● PROBLEM:
Repeat exactly the lines from the start of the material below up to and including the "- assert (Hk" line.

● GIVEN DATA:
(** Whatever the frontier cites is visited when the budget held. *)
Lemma frontier_cites_visited f id :
  tr_fanout (ws_truncated s') = false → f ∈ frontier → cites f id → id ∈ ws_visited s'.
Proof.
  intros Hfan Hf Hc. destruct (ad_all _ _ _ _ Had Hfan) as [Hmid Hall].
  destruct Hc as [Hd|(Hs & row & Hrow & Hfrom & Ht & <-)].
  - apply Hall, elem_of_app. left. apply elem_of_all_derived. eauto.
  - assert (Hk : isEmittedEdgeKind (pe_kind (edge_of row)) = true).
    { unfold fact_target in Ht. apply andb_true_iff in Ht as [->%bool_decide_eq_true _]. by vm_compute. }
    destruct (cr_all _ _ _ _ Hcr Hmid) as [_ Hkeys].
    assert (Hr : row ∈ round_edges frontier).
    { unfold round_edges. destruct fetchEdges as [fetch|] eqn:E; [|done].
      apply (ro_edges Hok fetch _ row E). split; [done|]. rewrite Hfrom. by apply list_elem_of_fmap_2. }
    specialize (Hkeys row Hr Hk).
    assert (Hold : ws_edgeKeys mid = app (map walk_edge_key (ws_edges s)) (map walk_edge_key new)).
    { rewrite (cr_keys _ _ _ _ Hcr). destruct round_before as (_ & _ & _ & -> & _). by rewrite (wk_keys _ _ _ _ Hw). }
    rewrite Hold in Hkeys. apply elem_of_app in Hkeys as [Hin|Hin];
      apply list_elem_of_fmap in Hin as (e & Ekey & He).
    + destruct (wk_edges _ _ _ _ Hw e He) as (row' & Hrow' & -> & Hk').
      rewrite (edge_key_to row row' Hok Hrow Hrow' Hk Hk' Ekey) in *.
      rewrite round_visited. apply elem_of_app. left.
      apply (wk_targets _ _ _ _ Hw); [by apply round_fanout|done..].
    + destruct (new_row e He) as (row' & Hrow' & -> & Hk' & _).
      rewrite (edge_key_to row row' Hok Hrow Hrow' Hk Hk' Ekey) in *.
      apply Hall, elem_of_app. right. apply list_elem_of_fmap. exists (edge_of row').
      rewrite elem_of_bfilter. done.
Qed.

● EXERCISE OUTPUT:
(** Whatever the frontier cites is visited when the budget held. *)
Lemma frontier_cites_visited f id :
  tr_fanout (ws_truncated s') = false → f ∈ frontier → cites f id → id ∈ ws_visited s'.
Proof.
  intros Hfan Hf Hc. destruct (ad_all _ _ _ _ Had Hfan) as [Hmid Hall].
  destruct Hc as [Hd|(Hs & row & Hrow & Hfrom & Ht & <-)].
  - apply Hall, elem_of_app. left. apply elem_of_all_derived. eauto.
  - assert (Hk : isEmittedEdgeKind (pe_kind (edge_of row)) = true).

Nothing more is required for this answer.